England will probably revert to the same balance to the team as they had during Stokes’s previous Test absence. However, the task has been made to look simpler due to the remarkable all-round form of Chris Woakes. Very much a fringe player during the winter, and with his future prospects under scrutiny, he has made himself indispensable, with an 11-wicket bowling performance at Lord’s and an excellent half century at Old Trafford. It is Stokes’s pace bowling rather than his batting that will most likely be missed.

Selection for the final 11 for the Test that starts on Wednesday 3 August will probably come down to a straight choice between Finn and Ball, with Rashid unlikely to be wanted unless there is a real chance the pitch will help spin. Moeen Ali remains England’s first-choice spinner.

Against Sri Lanka, it was Woakes rather than Finn who benefited from Stokes’s absence, although with Finn palpably struggling with his game, there had been a strong case for including Ball, who had been bowling superbly for Nottinghamshire.

In the absence of Jimmy Anderson, Ball did play in the first Pakistan Test along with Finn but with Anderson’s return at Old Trafford neither were chosen.

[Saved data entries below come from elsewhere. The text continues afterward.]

Lemma memory_of_value n v : bytes_val (memory_of n v) = wrapU (8 * Z.of_nat n) v.
Proof.
  revert v. induction n as [|n IH]; intros v.
  - cbn. unfold wrapU. change (2 ^ _) with 1. by rewrite Z.mod_1_r.
  - cbn [memory_of bytes_val foldr]. fold (bytes_val (memory_of n (Z.shiftr v 8))). rewrite IH, shiftr_8. unfold wrapU.
    replace (8 * Z.of_nat (S n)) with (8 + 8 * Z.of_nat n) by lia. rewrite Z.pow_add_r by lia. change (2 ^ 8) with 256.
    rewrite Z.rem_mul_r by lia. done.
Qed.

#[export] Instance uint_ok n : CodecOk (uint n) (is_u (8 * Z.of_nat n)).
Proof.
  split.
  - intros a r Ha. unfold put_bytes. cbn. rewrite app_nil_r.
    pose proof (read_app (memory_of n a) r) as Hr. unfold len in Hr. rewrite memory_of_length in Hr. rewrite Hr. cbn.
    by rewrite memory_of_value, wrapU_small.
  - intros a _. unfold put_bytes. cbn. rewrite app_nil_r. apply memory_of_bytes.
  - intros l a r Hl H. apply rbind_ok in H as ([d r'] & Hd & [= <- <-]). apply read_ok in Hd as [-> Hd].
    apply Forall_app in Hl as [Hd' _]. replace (Z.of_nat n) with (Z.of_nat (length d)) by lia. by apply bytes_val_range.
  - intros l a r H. apply rbind_ok in H as ([d r'] & Hd & [= <- <-]). apply read_local in Hd as [-> Hr]. exists d. split; [done|].
    intros r''. cbn. by rewrite Hr.
Qed.

Lemma wrapS_of_wrapU w z : wrapS w (wrapU w z) = wrapS w z.
Proof. unfold wrapS, wrapU. by rewrite Zplus_mod_idemp_l. Qed.

#[export] Instance int_ok n : CodecOk (int (S n)) (is_s (8 * Z.of_nat (S n))).
Proof.
  split.
  - intros a r Ha. unfold put_bytes. cbn [put int mjoin list_join]. rewrite app_nil_r.
    pose proof (read_app (memory_of (S n) a) r) as Hr. unfold len in Hr. rewrite memory_of_length in Hr.
    cbn [get int]. rewrite Hr. cbn [rbind fst snd]. rewrite memory_of_value, wrapS_of_wrapU, wrapS_small; [done|lia|done].
  - intros a _. unfold put_bytes. cbn [put int mjoin list_join]. rewrite app_nil_r. apply memory_of_bytes.
  - intros l a r Hl H. apply rbind_ok in H as ([d r'] & Hd & [= <- <-]). apply wrapS_range. lia.
  - intros l a r H. apply rbind_ok in H as ([d r'] & Hd & [= <- <-]). apply read_local in Hd as [-> Hr]. exists d. split; [done|].
    intros r''. cbn [get int]. by rewrite Hr.
Qed.

#[export] Instance boolean_ok : CodecOk boolean (fun _ => True).
Proof.
  split.
  - intros a r _. cbn [get boolean]. change (put_bytes boolean a) with (put_bytes (uint 1) (if a then 1 else 0)).
    rewrite ok_roundtrip by (destruct a; cbn; unfold is_u; lia). by destruct a.
  - intros a _. apply (ok_bytes (c := uint 1) (P := is_u 8)). destruct a; unfold is_u; lia.
  - done.
  - intros l a r H. apply rbind_ok in H as ([d r'] & Hd & [= <- <-]). apply (ok_local (P := is_u 8)) in Hd as (u & -> & Hr).
    exists u. split; [done|]. intros r''. cbn [get boolean]. by rewrite Hr.
Qed.

#[export] Instance raw_ok n : CodecOk (raw n) (fun d => Forall is_byte d /\ length d = n).
Proof.
  split.
  - intros a r [_ <-]. unfold put_bytes. cbn. rewrite app_nil_r. apply read_app.
  - intros a [Ha _]. unfold put_bytes. cbn. by rewrite app_nil_r.
  - intros l a r Hl H. cbn in H. apply read_ok in H as [-> Hd]. apply Forall_app in Hl as [? _]. split; [done|lia].
  - intros l a r H. cbn in H. apply read_local in H as [-> Hr]. by exists a.
Qed.

(** *** Variable-length integers. *)
Lemma land_127 z : Z.land z 0x7f = z mod 128.
Proof. change 0x7f with (Z.ones 7). by rewrite Z.land_ones by lia. Qed.

Lemma land_128 z : 0 <= z < 256 -> (Z.land z 0x80 =? 0) = (z <? 128).
Proof.
  intros Hz. assert (H : forallb (fun z => Bool.eqb (Z.land z 0x80 =? 0) (z <? 128)) (seqZ 0 256) = true) by done.
  rewrite forallb_forall in H. apply Bool.eqb_prop, H, list_elem_of_In, elem_of_seqZ. lia.
Qed.

(** The byte of a group, and the value that is left. *)
Lemma put_groups_step fuel val : 0 <= val ->
  put_groups (S fuel) val =
  [val mod 128 + (if 0 <? val / 128 then 128 else 0)] :: (if val / 128 =? 0 then [] else put_groups fuel (val / 128)).
Proof.
  intros Hv. cbn [put_groups]. rewrite land_127, Z.shiftr_div_pow2 by lia. change (2 ^ 7) with 128.
  rewrite lor_shiftl_add; [|lia|change (2 ^ 7) with 128; apply Z.mod_pos_bound; lia].
  unfold wrapU. change (2 ^ 8) with (128 * 2). rewrite Z.rem_mul_r by lia. rewrite (Z.mul_comm 128), Z.mod_add by lia.
  rewrite Z.mod_mod by lia. by destruct (0 <? _).
Qed.

Lemma put_groups_bytes fuel val : 0 <= val -> Forall is_byte (mjoin (put_groups fuel val)).
Proof.
  revert val. induction fuel as [|fuel IH]; intros val Hv; [constructor|]. rewrite put_groups_step by done.
  pose proof (Z.mod_pos_bound val 128 ltac:(lia)). pose proof (Z.div_pos val 128 Hv ltac:(lia)). cbn. constructor.
  - unfold is_byte, is_u. destruct (0 <? _); lia.
  - destruct (_ =? 0); [constructor|by apply IH].
Qed.

Lemma get_group width acc k b l :
  6 <= width -> 0 <= b < 256 -> 0 <= k <= 4 -> 0 <= acc < 2 ^ (7 * k) -> b mod 128 * 2 ^ (7 * k) < 2 ^ 32 ->
  get_groups width acc (7 * k) (b :: l) =
  if b <? 128 then Ok (acc + b mod 128 * 2 ^ (7 * k), l)
  else get_groups width (acc + b mod 128 * 2 ^ (7 * k)) (7 * (k + 1)) l.
Proof.
  intros Hw Hb Hk Ha Hs. cbn [get_groups]. rewrite land_127, land_128 by done. rewrite (Z.mod_small (7 * k)) by lia.
  pose proof (Z.mod_pos_bound b 128 ltac:(lia)). pose proof (Z.pow_pos_nonneg 2 (7 * k) ltac:(lia) ltac:(lia)).
  rewrite wrapU_small by (rewrite Z.shiftl_mul_pow2 by lia; nia).
  rewrite lor_shiftl_add by lia. rewrite (wrapU_small width); [by replace (7 * k + 7) with (7 * (k + 1)) by lia|].
  pose proof (Z.pow_le_mono_r 2 6 width ltac:(lia) Hw). change (2 ^ 6) with 64 in *. lia.
Qed.

Lemma get_put_groups width fuel : 6 <= width -> forall val k acc r,
  0 <= val < 2 ^ (7 * Z.of_nat fuel) -> 0 <= k <= 4 -> 0 <= acc < 2 ^ (7 * k) -> acc + val * 2 ^ (7 * k) < 2 ^ 32 ->
  get_groups width acc (7 * k) (mjoin (put_groups (S fuel) val) ++ r) = Ok (acc + val * 2 ^ (7 * k), r).
Proof.
  intros Hw. induction fuel as [|fuel IH]; intros val k acc r Hv Hk Ha Hb.
  { replace val with 0 in * by (change (2 ^ _) with 1 in Hv; lia). change (mjoin (put_groups 1 0) ++ r) with (0 :: r).
    rewrite get_group; [done|lia|lia|lia|lia|]. rewrite Z.mod_0_l by lia. lia. }
  rewrite put_groups_step by lia. pose proof (Z.mod_pos_bound val 128 ltac:(lia)).
  pose proof (Z.div_mod val 128 ltac:(lia)) as Hdm. pose proof (Z.div_pos val 128 ltac:(lia) ltac:(lia)).
  pose proof (Z.pow_pos_nonneg 2 (7 * k) ltac:(lia) ltac:(lia)).
  cbn [mjoin list_join app]. destruct (Z.ltb_spec 0 (val / 128)) as [Hd|Hd].
  - rewrite (proj2 (Z.eqb_neq (val / 128) 0)) by lia.
    replace (val mod 128 + 128) with (val mod 128 + 1 * 128) by lia.
    assert (Hm : (val mod 128 + 1 * 128) mod 128 = val mod 128) by (rewrite Z.mod_add, Z.mod_mod by lia; done).
    rewrite get_group; rewrite ?Hm; [|lia|lia|lia|lia|nia]. rewrite (proj2 (Z.ltb_ge _ _)) by lia.
    assert (Hp : 2 ^ (7 * (k + 1)) = 128 * 2 ^ (7 * k)) by (replace (7 * (k + 1)) with (7 + 7 * k) by lia; by rewrite Z.pow_add_r by lia).
    assert (Hk' : k < 4).
    { destruct (Z.le_gt_cases 4 k); [|done]. assert (k = 4) as -> by lia. change (2 ^ (7 * 4)) with 268435456 in *. lia. }
    rewrite IH.
    + f_equal. f_equal. rewrite Hp. nia.
    + split; [lia|]. apply Z.div_lt_upper_bound; [lia|]. replace (7 * Z.of_nat (S fuel)) with (7 + 7 * Z.of_nat fuel) in Hv by lia.
      rewrite Z.pow_add_r in Hv by lia. change (2 ^ 7) with 128 in Hv. lia.
    + lia.
    + rewrite Hp. nia.
    + rewrite Hp. nia.
  - assert (Hz : val / 128 = 0) by lia. rewrite Hz in *. cbn [Z.eqb mjoin list_join app].
    rewrite Z.add_0_r in *. rewrite get_group; rewrite ?Z.mod_mod by lia; [|lia|lia|lia|lia|nia].
    rewrite (proj2 (Z.ltb_lt _ _)) by lia. f_equal. f_equal. lia.
Qed.

Lemma get_groups_local width l : forall v k a r,
  get_groups width v k l = Ok (a, r) -> exists u, l = u ++ r /\ forall r', get_groups width v k (u ++ r') = Ok (a, r').
Proof.
  induction l as [|b l IH]; intros v k a r H; [done|]. cbn [get_groups] in H. destruct (_ =? 0) eqn:E.
  - injection H as <- <-. exists [b]. split; [done|]. intros r'. cbn [get_groups app]. by rewrite E.
  - apply IH in H as (u & -> & Hu). exists (b :: u). split; [done|]. intros r'. cbn [get_groups app]. rewrite E. apply Hu.
Qed.

#[export] Instance unsigned_int_ok : CodecOk unsigned_int (is_u 32).
Proof.
  split.
  - intros a r Ha. unfold is_u in Ha. cbn [get unsigned_int]. unfold put_bytes. cbn [put unsigned_int].
    change 0 with (7 * 0) at 2. rewrite (get_put_groups 8 9); [|lia|change (2 ^ (7 * Z.of_nat 9)) with (2 ^ 63); lia|lia|cbn; lia|cbn; lia].
    cbn [rbind fst snd]. rewrite wrapU_small; [|cbn; lia]. cbn. f_equal. f_equal. lia.
  - intros a [Ha _]. by apply put_groups_bytes.
  - intros l a r _ H. apply rbind_ok in H as ([d r'] & Hd & [= <- <-]). apply wrapU_range. lia.
  - intros l a r H. apply rbind_ok in H as ([d r'] & Hd & [= <- <-]). apply get_groups_local in Hd as (u & -> & Hu).
    exists u. split; [done|]. intros r''. cbn [get unsigned_int]. by rewrite Hu.
Qed.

There has been a definite shift in form, though. It has been a gradual process but at Lord’s, finally, Finn produced some bowling that was better than anything he had shown for several years. It was ironic, then, that having stuck with Finn when he was not able to produce his best, Woakes’s form meant he was omitted when on song. It would be an absurd decision not to include Finn now, given his astonishing strike rate and fond memories of Edgbaston.

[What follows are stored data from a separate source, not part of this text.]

(** C33: Whatever transactions and changes of limits a block holds, what finalize_block
    does to the resources never throws, also when the configuration of the chain has
    changed: the pending limits come into force, the use of the block is added to
    the averages without overflow, the virtual limits lie between the limit of a
    block and a thousand times it, and the next block starts with its full limits.
    The limits of blocks are below 2^32, the guaranteed resources are positive, and
    the sums of the weights in force and of the pending ones fit 64 bits. *)
Theorem block_always_closes cfg g db ops db1 n :
  block_ready db -> totals_inv db -> before_block n db -> n < 2 ^ 32 ->
  Forall in_block ops -> rfold apply_op db ops = Ok db1 ->
  0 <= max_block_cpu_usage cfg < 2 ^ 32 -> 0 <= max_block_net_usage cfg < 2 ^ 32 ->
  0 < cpu_us g -> 0 < net_byte g -> 0 <= ram_byte g ->
  (forall f, f ∈ [ram_bytes; cpu_weight; net_weight] -> weights f (limits db1) + weights f (pending_limits db1) <= 2 ^ 64 - 1) ->
  exists db2, finalize_resources cfg g n db1 = Ok db2 /\ block_ready db2 /\ totals_inv db2 /\ before_block (n + 1) db2 /\
    limits db2 = pending_limits db1 ∪ limits db1 /\ pending_limits db2 = ∅ /\ gmr db2 = g /\
    get_block_cpu_limit db2 = max_block_cpu_usage cfg /\ get_block_net_limit db2 = max_block_net_usage cfg /\
    max_block_cpu_usage cfg <= get_virtual_block_cpu_limit db2 <= max_block_cpu_usage cfg * 1000 /\
    max_block_net_usage cfg <= get_virtual_block_net_limit db2 <= max_block_net_usage cfg * 1000.
Proof.
  intros Hr Ht Hb Hn Hops Hrun Hcl Hnl Hg1 Hg2 Hg3 Hfit.
  pose proof (totals_run _ _ _ Ht Hops Hrun) as Ht1.
  destruct (in_block_run _ _ _ Hops (ready_within _ Hr) Hrun) as [Hw1 Hpart]. injection Hpart as Hc1 Ha1 Ha2 Hv1 Hv2.
  assert (Hclos : closable n db1).
  { apply block_ready_closable; [|by unfold before_block; rewrite Ha1, Ha2].
    destruct Hr. split; rewrite ?Hc1, ?Ha1, ?Ha2, ?Hv1, ?Hv2; done. }
  destruct (pending_limits_applied db1 Ht1 Hfit) as (d1 & H1 & Hlim & Hpend & Hti).
  destruct (process_limits_block _ _ H1) as (Hpart1 & Hcp & Hnp). injection Hpart1 as Hcc Hca Hna Hcv Hnv.
  unfold finalize_resources. rewrite H1. cbn [rbind]. rewrite set_parameters_ok. cbn [rbind].
  set (d2 := with_config _ d1).
  destruct (process_block_within d2 n (max_block_cpu_usage cfg) (target_block_cpu_usage_pct cfg) (max_block_net_usage cfg)
    (target_block_net_usage_pct cfg) (account_cpu_usage_average_window (rl_config d1)) (account_net_usage_average_window (rl_config d1)))
    as (d3 & H3 & Hr3 & Hb3 & Heq & Hp3 & Hq3 & Hvc & Hvn & Htr & Htc & Htn); [by apply (closable_same _ db1)|done..|].
  rewrite H3. cbn [rbind]. unfold set_gmr_parameters, validate_gmr.
  rewrite (proj2 (Z.ltb_lt 0 (cpu_us g))), (proj2 (Z.ltb_lt 0 (net_byte g))), (proj2 (Z.leb_le 0 (ram_byte g))) by done.
  cbn [rassert rbind]. eexists. split; [reflexivity|].
  unfold get_block_cpu_limit, get_block_net_limit. cbn [with_gmr rl_config rl_state]. rewrite Hp3, Hq3, !Z.sub_0_r.
  replace (rl_config d3) with (rl_config d2) by by rewrite Heq.
  replace (limits (with_gmr g d3)) with (limits d1) by by rewrite Heq.
  replace (pending_limits (with_gmr g d3)) with (pending_limits d1) by by rewrite Heq.
  cbn. rewrite !wrapU_small by lia.
  split_and!; try done; [by destruct Hr3; split| | | | |]; try apply Hvc; try apply Hvn.
  destruct Hti as (Ht1' & Ht2' & Ht3' & Ht4').
  unfold totals_inv. cbn. rewrite Htr, Htc, Htn.
  replace (limits d3) with (limits d1) by by rewrite Heq. replace (pending_limits d3) with (pending_limits d1) by by rewrite Heq.
  done.
Qed.

(** ** Examples. *)
Definition tx_control : control := Control false false (fun _ => false) 12.

(** Account 5 has staked next to account 6; it signs a transaction of 200 bytes. *)
Definition tx_setup : list resource_op :=
  [OpAccount 5; OpAccount 6; OpLimits 5 (-1) 100 100; OpLimits 6 (-1) 1000000000 1000000000; OpProcessLimits].
Definition tx_db : resource_db := rx_run_db tx_setup.
Definition tx_limits : trx_limits := TrxLimits 0 0 [5].
Definition tx_context0 : trx_context := new_context 1000 (2 ^ 62) 3000 0 false.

The four England selectors have decided not to tinker with the batting, and under the circumstances James Vince in particular can consider himself fortunate they are being so charitable. The earlier championing of him by Trevor Bayliss appears to have been tempered by more ambivalence and thus far Vince has shown no sign he has learned anything about elevating his game to international standard. First and foremost Test batting is about how many runs a batsman makes, not how he gets them: there are no bonus runs for style. Vince is pleasing on the eye, as all off-side specialists are, but it is a temperamentally poor player who cannot recognise when he is being set up by bowlers, or worse, does recognise it but chooses to carry on in a habitual manner all the same.

To drive expansively and nick off once is forgiveable; to do it twice is asking for questions; to do it consistently is just amateur. He is becoming what cricketers know as a jazz-hat, a jazzer. It is not a compliment.

This will be a testing time for Alex Hales too, his inability to make runs at Old Trafford put into perspective by the ease with which Alastair Cook and Joe Root played. Earlier in the summer it looked as if Hales was starting to come to terms with the role but he has yet to kick on. There are some massive runs being scored by the Lions at the moment, and some promising openers in particular. Like Vince, Hales does not have time on his side.